## Exercise details
Below are some records; output exactly the lines from the line with "m (fun _ => k))" to the line with "(** [mn || node]", both ends kept, and nothing more.

[Data extracted from a collection]
(** * MutationDiff: a shallow embedding of [enhanced_inputevents/mutation_diff.js]

    The development follows the layout of the JavaScript module:

    - [JsMap]: the insertion-ordered [Map] of the language;
    - [Js]: completion records (normal return or a thrown exception) and the
      state monad used for every method;
    - [Position], [MutatedNode], [PromiseObj], [IndexObj], [Tree]: the objects
      of the node-position tracker, and [SiblingIndex], [SiblingPromise],
      [TreeMutations]: the methods of its classes;
    - [Dom] and [Env]: the part of the live tree, of the console and of the
      embedder's callbacks that the module reads and writes (the operations
      of the DOM the module calls; they are not code of the module);
    - [PropertyCache] and [MutationDiff]: the property tracker and the facade;
    - [Observer]: the records a MutationObserver queues for a change;
    - [Spec] and [Ex]: the vocabulary of the properties and concrete inputs;
    - the properties.

    Objects that the source shares by reference ([MutatedNode] and
    [SiblingPromise] instances) live in a store and are named by their
    allocation index, so aliasing and stale references behave as in the
    source. A [while (true)] loop of the source is a recursion on a bound
    that a walk over an acyclic sibling chain does not reach; reaching it is
    the exception [Diverges].

    [TreeSync] holds [TreeMutations.synchronize], which reads the live tree.

    Not embedded: [MutationDiff.range] (it needs the ranges of
    [mutated_range.js]), the debug counter [DBG] and the console output of
    the assertion pass. *)

From Stdlib Require Import List Bool Arith ZArith Ascii String Lia.
Import ListNotations.

Set Implicit Arguments.

(** ** Decidable equality on keys *)

Class EqKey (K : Type) := {
  eqk : K -> K -> bool;
  eqk_spec : forall x y, reflect (x = y) (eqk x y)
}.

#[global] Instance EqKey_nat : EqKey nat :=
  {| eqk := Nat.eqb; eqk_spec := Nat.eqb_spec |}.

#[global] Instance EqKey_string : EqKey string :=
  {| eqk := String.eqb; eqk_spec := String.eqb_spec |}.

(** ** The JavaScript [Map]: an association list in insertion order.
    [set] on a present key keeps the key's place, [set] on a new key appends,
    [delete] removes the entry. Keys are unique. *)

Module JsMap.
Section Defs.
Context {K V : Type} `{EqKey K}.

Definition t := list (K * V).

Definition empty : t := [].

Fixpoint get (k : K) (m : t) : option V :=
  match m with
  | [] => None
  | (k', v) :: m' => if eqk k k' then Some v else get k m'
  end.

Definition has (k : K) (m : t) : bool :=
  match get k m with Some _ => true | None => false end.

Fixpoint set (k : K) (v : V) (m : t) : t :=
  match m with
  | [] => [(k, v)]
  | (k', v') :: m' => if eqk k k' then (k, v) :: m' else (k', v') :: set k v m'
  end.

Fixpoint delete (k : K) (m : t) : t :=
  match m with
  | [] => []
  | (k', v') :: m' => if eqk k k' then delete k m' else (k', v') :: delete k m'
  end.

Definition size (m : t) : nat := List.length m.
Definition keys (m : t) : list K := map fst m.
Definition values (m : t) : list V := map snd m.
Definition entries (m : t) : list (K * V) := m.
End Defs.
Arguments t : clear implicits.
End JsMap.

(** ** Completion records and the method monad *)

Module Js.

(** Exceptions the embedded code can raise. [Error_ msg] is [throw Error(msg)]
    of the source; [Diverges] marks a loop of the source that does not
    terminate on the given store (the walk ran out of fuel). *)
Inductive Exception :=
| TypeError (msg : string)
| ReferenceError (msg : string)
| Error_ (msg : string)
| HierarchyRequestError
| InvalidCharacterError
| Diverges.

Inductive Completion (S A : Type) :=
| Ok (a : A) (s : S)
| Throw (e : Exception) (s : S).
Arguments Ok {S A} a s.
Arguments Throw {S A} e s.

Definition M (S A : Type) := S -> Completion S A.

Definition ret {S A} (a : A) : M S A := fun s => Ok a s.
Definition bind {S A B} (m : M S A) (k : A -> M S B) : M S B :=
  fun s => match m s with
           | Ok a s' => k a s'
           | Throw e s' => Throw e s'
           end.
Definition throw {S A} (e : Exception) : M S A := fun s => Throw e s.
Definition get {S} : M S S := fun s => Ok s s.
Definition put {S} (s : S) : M S unit := fun _ => Ok tt s.
Definition gets {S A} (f : S -> A) : M S A := fun s => Ok (f s) s.
Definition modify {S} (f : S -> S) : M S unit := fun s => Ok tt (f s).

(** [for (const x of xs) body(x)] *)
Fixpoint for_each {S A} (xs : list A) (body : A -> M S unit) : M S unit :=
  match xs with
  | [] => ret tt
  | x :: xs' => bind (body x) (fun _ => for_each xs' body)
  end.

(** A loop that threads a local variable of the enclosing function. *)
Fixpoint fold {S A L} (xs : list A) (body : A -> L -> M S L) (l : L) : M S L :=
  match xs with
  | [] => ret l
  | x :: xs' => bind (body x l) (fold xs' body)
  end.

(** The state a call leaves behind, whether it returned or threw. *)
Definition state_of {S A} (c : Completion S A) : S :=
  match c with Ok _ s => s | Throw _ s => s end.

(** Run a method of a component on the component's part of a larger state. *)
Definition zoom {S T A} (proj : S -> T) (inj : T -> S -> S) (m : M T A) : M S A :=
  fun s => match m (proj s) with
           | Ok a t => Ok a (inj t s)
           | Throw e t => Throw e (inj t s)
           end.

End Js.

Declare Scope js_scope.
Delimit Scope js_scope with js.
Notation "x <- m ;; k" := (Js.bind m (fun x => k))
  (at level 61, m at next level, right associativity) : js_scope.
Notation "' pat <- m ;; k" := (Js.bind m (fun x => match x with pat => k end))
  (at level 61, pat pattern, m at next level, right associativity) : js_scope.
Notation "m ;;; k" := (Js.bind m (fun _ => k))
  (at level 61, right associativity) : js_scope.
Open Scope js_scope.

(** ** Values shared by all components *)

(** DOM nodes are compared by identity; a node is its identifier. *)
Definition Node := nat.

(** References into the object store. *)
Definition MnRef := nat.       (* a [MutatedNode] object *)
Definition PromiseRef := nat.  (* a [SiblingPromise] object *)

Inductive Side := Prev | Next.
Inductive Mode := Original | Mutated.

(** The content of a [prev]/[next] slot of a position:
    [undefined] (never observed), [null] (end of the parent), a node, or a
    [SiblingPromise]. *)
Inductive Sibling :=
| s_undefined
| s_null
| s_node (n : Node)
| s_promise (p : PromiseRef).

(** Strict equality [===] on slot contents. *)
Definition Sibling_eqb (a b : Sibling) : bool :=
  match a, b with
  | s_undefined, s_undefined => true
  | s_null, s_null => true
  | s_node n, s_node m => Nat.eqb n m
  | s_promise p, s_promise q => Nat.eqb p q
  | _, _ => false
  end.

(** [Node | null] arguments such as [previousSibling]. *)
Definition of_nullable (n : option Node) : Sibling :=
  match n with Some x => s_node x | None => s_null end.

(** [xs[i] || fallback] for an array of nodes. *)
Definition nth_or (xs : list Node) (i : Z) (fallback : option Node) : Sibling :=
  if (i <? 0)%Z then of_nullable fallback
  else match nth_error xs (Z.to_nat i) with
       | Some x => s_node x
       | None => of_nullable fallback
       end.

Definition option_eqb {A} (eqb : A -> A -> bool) (a b : option A) : bool :=
  match a, b with
  | Some x, Some y => eqb x y
  | None, None => true
  | _, _ => false
  end.


(** [MutatedNode | Node | null | undefined]: the hints passed to
    [SiblingPromise.resume] and [#revert_check]. *)
Inductive Ref :=
| r_undefined
| r_null
| r_node (n : Node)
| r_mn (m : MnRef).

(** [mn || node] where [mn] is a [MutatedNode] or [undefined] and [node] is
    [Node | null]. *)
Definition mn_or (mn : option MnRef) (node : option Node) : Ref :=
  match mn, node with
  | Some r, _ => r_mn r
  | None, Some n => r_node n
  | None, None => r_null
  end.

Definition list_set {A} (i : nat) (x : A) (l : list A) : list A :=
  firstn i l ++ match skipn i l with [] => [] | _ :: tl => x :: tl end.

Definition is_some {A} (o : option A) : bool :=
  match o with Some _ => true | None => false end.

(** ** Position triples [{parent, prev, next}] *)

Module Position.
Record t := mk { parent : option Node; prev : Sibling; next : Sibling }.

(** [op[side]] *)
Definition get (d : Side) (p : t) : Sibling :=
  match d with Prev => prev p | Next => next p end.

(** [op[side] = v] *)
Definition set (d : Side) (v : Sibling) (p : t) : t :=
  match d with
  | Prev => mk (parent p) v (next p)
  | Next => mk (parent p) (prev p) v
  end.

(** The object literal [{parent}]: both siblings absent. [None] is a parent
    that was passed as [undefined]. *)
Definition of_parent (p : option Node) : t := mk p s_undefined s_undefined.
End Position.

(** ** class MutatedNode *)

Module MutatedNode.
Record t := mk {
  node : Node;
  original : option Position.t;   (* [null] is [None] *)
  mutated : option Position.t
}.

(** [new MutatedNode(node)] *)
Definition new (n : Node) : t := mk n None None.

(** [mn[mode]] *)
Definition get (m : Mode) (x : t) : option Position.t :=
  match m with Original => original x | Mutated => mutated x end.

Definition set (m : Mode) (p : option Position.t) (x : t) : t :=
  match m with
  | Original => mk (node x) p (mutated x)
  | Mutated => mk (node x) (original x) p
  end.
End MutatedNode.

(** ** The fields of class SiblingPromise. The [tree] field always points to
    the one enclosing [TreeMutations]; [resume_with] is only used by
    [TreeMutations.synchronize]. *)

Module PromiseObj.
Record t := mk {
  mn : MnRef;            (* origin record, searching for its original sibling *)
  dir : Side;            (* which sibling is searched *)
  ptr : option MnRef     (* record whose mutated slot holds the promise *)
}.
End PromiseObj.

(** ** The fields of class SiblingIndex: two maps, sibling node => record *)

Module IndexObj.
Record t := mk {
  prev : JsMap.t Node MnRef;
  next : JsMap.t Node MnRef
}.
Definition empty : t := mk JsMap.empty JsMap.empty.

(** [this[side]] *)
Definition get (d : Side) (i : t) : JsMap.t Node MnRef :=
  match d with Prev => prev i | Next => next i end.

Definition set (d : Side) (m : JsMap.t Node MnRef) (i : t) : t :=
  match d with Prev => mk m (next i) | Next => mk (prev i) m end.
End IndexObj.

(** ** The state of a [TreeMutations] instance, with the objects it reaches *)

Module Tree.
Record t := mk {
  floating : JsMap.t Node MnRef;
  original : IndexObj.t;
  mutated : IndexObj.t;
  mns : list MutatedNode.t;          (* store of MutatedNode objects *)
  promises : list PromiseObj.t       (* store of SiblingPromise objects *)
}.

## Finished exercise
Notation "m ;;; k" := (Js.bind m (fun _ => k))
  (at level 61, right associativity) : js_scope.
Open Scope js_scope.

(** ** Values shared by all components *)

(** DOM nodes are compared by identity; a node is its identifier. *)
Definition Node := nat.

(** References into the object store. *)
Definition MnRef := nat.       (* a [MutatedNode] object *)
Definition PromiseRef := nat.  (* a [SiblingPromise] object *)

Inductive Side := Prev | Next.
Inductive Mode := Original | Mutated.

(** The content of a [prev]/[next] slot of a position:
    [undefined] (never observed), [null] (end of the parent), a node, or a
    [SiblingPromise]. *)
Inductive Sibling :=
| s_undefined
| s_null
| s_node (n : Node)
| s_promise (p : PromiseRef).

(** Strict equality [===] on slot contents. *)
Definition Sibling_eqb (a b : Sibling) : bool :=
  match a, b with
  | s_undefined, s_undefined => true
  | s_null, s_null => true
  | s_node n, s_node m => Nat.eqb n m
  | s_promise p, s_promise q => Nat.eqb p q
  | _, _ => false
  end.

(** [Node | null] arguments such as [previousSibling]. *)
Definition of_nullable (n : option Node) : Sibling :=
  match n with Some x => s_node x | None => s_null end.

(** [xs[i] || fallback] for an array of nodes. *)
Definition nth_or (xs : list Node) (i : Z) (fallback : option Node) : Sibling :=
  if (i <? 0)%Z then of_nullable fallback
  else match nth_error xs (Z.to_nat i) with
       | Some x => s_node x
       | None => of_nullable fallback
       end.

Definition option_eqb {A} (eqb : A -> A -> bool) (a b : option A) : bool :=
  match a, b with
  | Some x, Some y => eqb x y
  | None, None => true
  | _, _ => false
  end.


(** [MutatedNode | Node | null | undefined]: the hints passed to
    [SiblingPromise.resume] and [#revert_check]. *)
Inductive Ref :=
| r_undefined
| r_null
| r_node (n : Node)
| r_mn (m : MnRef).

(** [mn || node] where [mn] is a [MutatedNode] or [undefined] and [node] is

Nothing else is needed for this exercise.